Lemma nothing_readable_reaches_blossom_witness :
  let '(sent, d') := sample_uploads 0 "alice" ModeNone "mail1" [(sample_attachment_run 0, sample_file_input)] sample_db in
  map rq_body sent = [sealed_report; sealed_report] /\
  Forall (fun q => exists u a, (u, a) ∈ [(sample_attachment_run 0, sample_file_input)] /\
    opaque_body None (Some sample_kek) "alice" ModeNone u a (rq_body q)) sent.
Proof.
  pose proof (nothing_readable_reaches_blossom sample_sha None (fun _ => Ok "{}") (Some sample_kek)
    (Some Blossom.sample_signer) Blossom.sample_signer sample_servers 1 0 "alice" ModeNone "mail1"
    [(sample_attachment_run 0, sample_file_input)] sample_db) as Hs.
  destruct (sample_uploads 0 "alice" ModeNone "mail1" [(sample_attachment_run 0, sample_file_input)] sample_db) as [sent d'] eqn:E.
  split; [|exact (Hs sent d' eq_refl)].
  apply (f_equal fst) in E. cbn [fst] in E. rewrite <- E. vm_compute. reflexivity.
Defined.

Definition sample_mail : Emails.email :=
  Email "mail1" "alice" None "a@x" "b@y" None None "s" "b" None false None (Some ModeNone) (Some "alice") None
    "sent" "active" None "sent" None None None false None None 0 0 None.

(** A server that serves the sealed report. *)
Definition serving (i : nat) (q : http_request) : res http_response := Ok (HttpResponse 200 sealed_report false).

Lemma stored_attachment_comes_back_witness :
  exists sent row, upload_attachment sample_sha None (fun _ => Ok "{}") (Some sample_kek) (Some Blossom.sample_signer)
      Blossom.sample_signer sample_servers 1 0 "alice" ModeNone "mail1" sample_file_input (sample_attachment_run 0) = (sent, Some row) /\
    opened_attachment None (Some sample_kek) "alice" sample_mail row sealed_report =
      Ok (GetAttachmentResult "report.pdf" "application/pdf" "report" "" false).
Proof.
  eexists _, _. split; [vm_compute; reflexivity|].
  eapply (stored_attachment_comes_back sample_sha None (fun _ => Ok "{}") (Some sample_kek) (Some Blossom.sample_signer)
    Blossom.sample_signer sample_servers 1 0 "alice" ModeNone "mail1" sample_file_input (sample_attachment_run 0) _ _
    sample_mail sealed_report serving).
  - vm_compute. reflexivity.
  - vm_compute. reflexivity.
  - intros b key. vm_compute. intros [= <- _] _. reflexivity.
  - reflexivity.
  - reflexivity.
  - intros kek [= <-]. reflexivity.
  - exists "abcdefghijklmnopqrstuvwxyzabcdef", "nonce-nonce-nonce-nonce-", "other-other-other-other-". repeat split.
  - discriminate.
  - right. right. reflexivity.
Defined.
^^^^^^^^
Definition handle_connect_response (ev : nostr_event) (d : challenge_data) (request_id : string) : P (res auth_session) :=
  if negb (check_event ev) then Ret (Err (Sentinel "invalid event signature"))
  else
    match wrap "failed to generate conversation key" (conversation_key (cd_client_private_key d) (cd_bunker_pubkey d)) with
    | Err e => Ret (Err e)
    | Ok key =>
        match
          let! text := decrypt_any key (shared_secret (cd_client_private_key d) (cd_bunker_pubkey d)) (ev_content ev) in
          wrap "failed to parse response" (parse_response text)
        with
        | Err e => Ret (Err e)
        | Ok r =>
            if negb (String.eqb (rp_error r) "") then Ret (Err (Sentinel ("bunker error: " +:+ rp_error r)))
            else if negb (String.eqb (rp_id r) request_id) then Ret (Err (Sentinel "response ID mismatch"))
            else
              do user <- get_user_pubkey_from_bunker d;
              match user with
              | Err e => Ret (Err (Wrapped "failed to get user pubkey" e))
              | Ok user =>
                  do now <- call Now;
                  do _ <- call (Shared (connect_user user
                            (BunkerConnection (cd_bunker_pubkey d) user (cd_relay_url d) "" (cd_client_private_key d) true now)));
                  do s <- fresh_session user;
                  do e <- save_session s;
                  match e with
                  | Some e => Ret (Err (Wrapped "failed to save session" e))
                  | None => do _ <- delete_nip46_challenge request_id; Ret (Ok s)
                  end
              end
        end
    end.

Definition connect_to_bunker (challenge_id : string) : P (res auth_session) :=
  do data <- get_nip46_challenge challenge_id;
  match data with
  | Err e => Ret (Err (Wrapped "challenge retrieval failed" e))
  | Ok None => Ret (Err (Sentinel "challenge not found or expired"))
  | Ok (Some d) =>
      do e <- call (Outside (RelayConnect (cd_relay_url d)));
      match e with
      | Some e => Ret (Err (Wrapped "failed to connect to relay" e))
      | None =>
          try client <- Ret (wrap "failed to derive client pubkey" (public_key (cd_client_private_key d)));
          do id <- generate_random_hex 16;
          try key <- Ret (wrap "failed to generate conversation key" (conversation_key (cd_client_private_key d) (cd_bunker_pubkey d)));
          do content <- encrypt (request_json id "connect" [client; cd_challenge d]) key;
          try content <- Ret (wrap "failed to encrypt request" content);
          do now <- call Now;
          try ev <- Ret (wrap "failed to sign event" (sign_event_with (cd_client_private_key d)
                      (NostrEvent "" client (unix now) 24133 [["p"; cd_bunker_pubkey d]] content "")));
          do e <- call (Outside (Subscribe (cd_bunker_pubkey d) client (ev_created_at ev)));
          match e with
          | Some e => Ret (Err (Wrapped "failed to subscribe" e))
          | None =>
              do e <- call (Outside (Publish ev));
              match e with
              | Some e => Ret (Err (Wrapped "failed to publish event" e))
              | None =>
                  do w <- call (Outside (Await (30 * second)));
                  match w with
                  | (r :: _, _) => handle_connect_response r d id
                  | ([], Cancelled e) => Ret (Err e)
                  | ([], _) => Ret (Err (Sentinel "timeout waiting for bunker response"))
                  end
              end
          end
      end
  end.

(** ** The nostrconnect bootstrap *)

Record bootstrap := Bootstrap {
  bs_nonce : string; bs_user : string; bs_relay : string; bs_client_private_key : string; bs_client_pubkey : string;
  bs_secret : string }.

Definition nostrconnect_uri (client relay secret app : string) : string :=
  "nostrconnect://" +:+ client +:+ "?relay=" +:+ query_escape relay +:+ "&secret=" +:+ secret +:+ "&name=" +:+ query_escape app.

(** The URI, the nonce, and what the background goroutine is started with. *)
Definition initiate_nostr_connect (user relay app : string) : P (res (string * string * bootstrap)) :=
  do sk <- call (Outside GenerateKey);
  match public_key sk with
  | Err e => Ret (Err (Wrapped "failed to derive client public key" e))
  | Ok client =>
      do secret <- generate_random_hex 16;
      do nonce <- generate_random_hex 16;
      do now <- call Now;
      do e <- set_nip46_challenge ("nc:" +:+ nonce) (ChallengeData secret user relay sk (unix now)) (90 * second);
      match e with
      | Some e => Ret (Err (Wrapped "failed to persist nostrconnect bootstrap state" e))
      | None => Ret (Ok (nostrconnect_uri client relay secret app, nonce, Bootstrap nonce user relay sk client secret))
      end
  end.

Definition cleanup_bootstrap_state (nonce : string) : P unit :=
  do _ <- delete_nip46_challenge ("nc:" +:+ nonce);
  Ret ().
^^^^^^^^
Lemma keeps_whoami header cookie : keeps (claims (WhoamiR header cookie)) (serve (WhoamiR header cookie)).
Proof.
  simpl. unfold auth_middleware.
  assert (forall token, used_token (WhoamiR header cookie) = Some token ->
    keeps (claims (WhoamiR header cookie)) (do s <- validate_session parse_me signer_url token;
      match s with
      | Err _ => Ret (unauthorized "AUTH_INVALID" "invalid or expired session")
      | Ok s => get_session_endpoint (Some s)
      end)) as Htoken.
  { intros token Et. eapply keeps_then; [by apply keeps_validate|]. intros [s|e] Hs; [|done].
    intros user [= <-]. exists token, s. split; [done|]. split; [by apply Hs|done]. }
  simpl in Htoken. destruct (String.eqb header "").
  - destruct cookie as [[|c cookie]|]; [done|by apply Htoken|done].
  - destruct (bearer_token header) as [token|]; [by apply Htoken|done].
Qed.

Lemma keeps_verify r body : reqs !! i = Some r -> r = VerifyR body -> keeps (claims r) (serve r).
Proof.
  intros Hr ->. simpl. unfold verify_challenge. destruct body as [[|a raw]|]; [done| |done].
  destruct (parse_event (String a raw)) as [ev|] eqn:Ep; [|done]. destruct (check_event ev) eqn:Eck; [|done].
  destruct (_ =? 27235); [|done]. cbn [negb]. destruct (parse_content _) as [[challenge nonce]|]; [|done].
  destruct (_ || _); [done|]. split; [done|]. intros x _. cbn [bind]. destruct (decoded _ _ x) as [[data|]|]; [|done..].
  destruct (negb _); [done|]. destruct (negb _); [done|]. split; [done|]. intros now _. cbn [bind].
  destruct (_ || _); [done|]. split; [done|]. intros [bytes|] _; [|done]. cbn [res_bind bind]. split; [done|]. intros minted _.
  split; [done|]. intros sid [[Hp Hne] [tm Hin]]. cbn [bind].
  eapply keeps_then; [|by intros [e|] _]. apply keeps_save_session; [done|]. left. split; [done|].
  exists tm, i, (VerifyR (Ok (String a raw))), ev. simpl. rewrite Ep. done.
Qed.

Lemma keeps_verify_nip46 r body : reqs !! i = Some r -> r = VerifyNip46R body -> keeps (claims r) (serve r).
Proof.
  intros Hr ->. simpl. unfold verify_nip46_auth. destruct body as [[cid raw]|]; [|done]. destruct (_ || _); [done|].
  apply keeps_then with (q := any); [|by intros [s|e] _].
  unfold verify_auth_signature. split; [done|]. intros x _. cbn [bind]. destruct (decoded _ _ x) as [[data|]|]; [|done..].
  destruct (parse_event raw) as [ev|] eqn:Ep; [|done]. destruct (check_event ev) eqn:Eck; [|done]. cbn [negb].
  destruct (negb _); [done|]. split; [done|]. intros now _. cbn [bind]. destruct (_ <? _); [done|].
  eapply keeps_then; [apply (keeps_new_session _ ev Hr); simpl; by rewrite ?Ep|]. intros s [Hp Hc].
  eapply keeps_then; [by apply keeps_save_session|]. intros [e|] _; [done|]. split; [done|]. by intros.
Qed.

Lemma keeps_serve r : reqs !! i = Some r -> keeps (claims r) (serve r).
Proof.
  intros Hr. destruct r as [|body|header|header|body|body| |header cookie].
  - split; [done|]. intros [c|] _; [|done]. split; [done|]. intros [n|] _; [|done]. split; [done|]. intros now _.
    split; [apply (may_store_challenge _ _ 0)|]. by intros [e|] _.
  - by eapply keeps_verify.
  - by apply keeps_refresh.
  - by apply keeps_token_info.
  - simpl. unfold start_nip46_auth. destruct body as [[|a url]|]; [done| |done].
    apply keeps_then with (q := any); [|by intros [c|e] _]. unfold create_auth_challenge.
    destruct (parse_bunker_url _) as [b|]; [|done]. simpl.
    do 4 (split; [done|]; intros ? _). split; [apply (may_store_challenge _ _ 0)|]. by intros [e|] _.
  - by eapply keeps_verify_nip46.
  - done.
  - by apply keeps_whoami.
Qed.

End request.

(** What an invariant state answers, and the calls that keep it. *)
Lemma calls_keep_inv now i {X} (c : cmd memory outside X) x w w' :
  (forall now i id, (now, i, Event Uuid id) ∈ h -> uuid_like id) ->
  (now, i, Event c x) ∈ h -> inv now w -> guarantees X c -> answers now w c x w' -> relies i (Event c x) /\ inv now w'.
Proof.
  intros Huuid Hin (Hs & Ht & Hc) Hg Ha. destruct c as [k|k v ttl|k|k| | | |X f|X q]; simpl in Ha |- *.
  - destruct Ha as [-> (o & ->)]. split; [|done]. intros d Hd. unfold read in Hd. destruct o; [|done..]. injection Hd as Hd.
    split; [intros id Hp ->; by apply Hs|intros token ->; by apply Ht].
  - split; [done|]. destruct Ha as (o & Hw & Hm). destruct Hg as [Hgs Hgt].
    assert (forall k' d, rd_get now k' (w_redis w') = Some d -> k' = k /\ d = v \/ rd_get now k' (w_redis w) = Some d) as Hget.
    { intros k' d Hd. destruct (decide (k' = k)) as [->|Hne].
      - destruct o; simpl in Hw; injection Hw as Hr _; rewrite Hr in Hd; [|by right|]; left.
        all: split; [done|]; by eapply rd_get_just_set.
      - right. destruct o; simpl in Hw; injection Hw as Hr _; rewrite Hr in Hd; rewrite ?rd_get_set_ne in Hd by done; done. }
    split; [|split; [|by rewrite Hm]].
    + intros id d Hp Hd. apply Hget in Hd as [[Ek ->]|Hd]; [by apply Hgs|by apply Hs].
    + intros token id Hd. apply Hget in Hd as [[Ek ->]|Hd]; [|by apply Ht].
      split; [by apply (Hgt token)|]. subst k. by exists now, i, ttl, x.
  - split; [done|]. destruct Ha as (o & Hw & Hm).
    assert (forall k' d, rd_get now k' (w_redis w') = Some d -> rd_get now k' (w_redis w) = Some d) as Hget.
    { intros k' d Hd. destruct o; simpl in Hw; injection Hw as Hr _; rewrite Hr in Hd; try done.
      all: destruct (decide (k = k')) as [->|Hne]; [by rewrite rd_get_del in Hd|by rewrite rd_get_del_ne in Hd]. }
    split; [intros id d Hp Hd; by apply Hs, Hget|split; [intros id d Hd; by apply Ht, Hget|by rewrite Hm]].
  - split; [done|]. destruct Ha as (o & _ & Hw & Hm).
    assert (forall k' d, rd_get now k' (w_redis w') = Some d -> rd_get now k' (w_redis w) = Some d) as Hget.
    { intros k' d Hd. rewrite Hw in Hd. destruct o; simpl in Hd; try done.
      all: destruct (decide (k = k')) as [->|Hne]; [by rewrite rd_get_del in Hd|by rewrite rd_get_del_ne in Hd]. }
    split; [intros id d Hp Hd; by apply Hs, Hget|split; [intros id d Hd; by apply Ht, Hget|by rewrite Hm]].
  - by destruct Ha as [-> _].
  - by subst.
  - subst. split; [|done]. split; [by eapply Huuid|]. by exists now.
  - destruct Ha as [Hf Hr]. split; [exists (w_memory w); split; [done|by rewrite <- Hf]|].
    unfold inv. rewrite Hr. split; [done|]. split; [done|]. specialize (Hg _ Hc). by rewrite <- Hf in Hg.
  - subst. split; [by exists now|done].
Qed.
^^^^^^^^
Exercise: Look above for the line containing "eapply keeps_then; [apply". Output from there through the line containing "(forall now i", exactly and inclusively.

Solved problem:
  eapply keeps_then; [apply (keeps_new_session _ ev Hr); simpl; by rewrite ?Ep|]. intros s [Hp Hc].
  eapply keeps_then; [by apply keeps_save_session|]. intros [e|] _; [done|]. split; [done|]. by intros.
Qed.

Lemma keeps_serve r : reqs !! i = Some r -> keeps (claims r) (serve r).
Proof.
  intros Hr. destruct r as [|body|header|header|body|body| |header cookie].
  - split; [done|]. intros [c|] _; [|done]. split; [done|]. intros [n|] _; [|done]. split; [done|]. intros now _.
    split; [apply (may_store_challenge _ _ 0)|]. by intros [e|] _.
  - by eapply keeps_verify.
  - by apply keeps_refresh.
  - by apply keeps_token_info.
  - simpl. unfold start_nip46_auth. destruct body as [[|a url]|]; [done| |done].
    apply keeps_then with (q := any); [|by intros [c|e] _]. unfold create_auth_challenge.
    destruct (parse_bunker_url _) as [b|]; [|done]. simpl.
    do 4 (split; [done|]; intros ? _). split; [apply (may_store_challenge _ _ 0)|]. by intros [e|] _.
  - by eapply keeps_verify_nip46.
  - done.
  - by apply keeps_whoami.
Qed.

End request.

(** What an invariant state answers, and the calls that keep it. *)
Lemma calls_keep_inv now i {X} (c : cmd memory outside X) x w w' :
  (forall now i id, (now, i, Event Uuid id) ∈ h -> uuid_like id) ->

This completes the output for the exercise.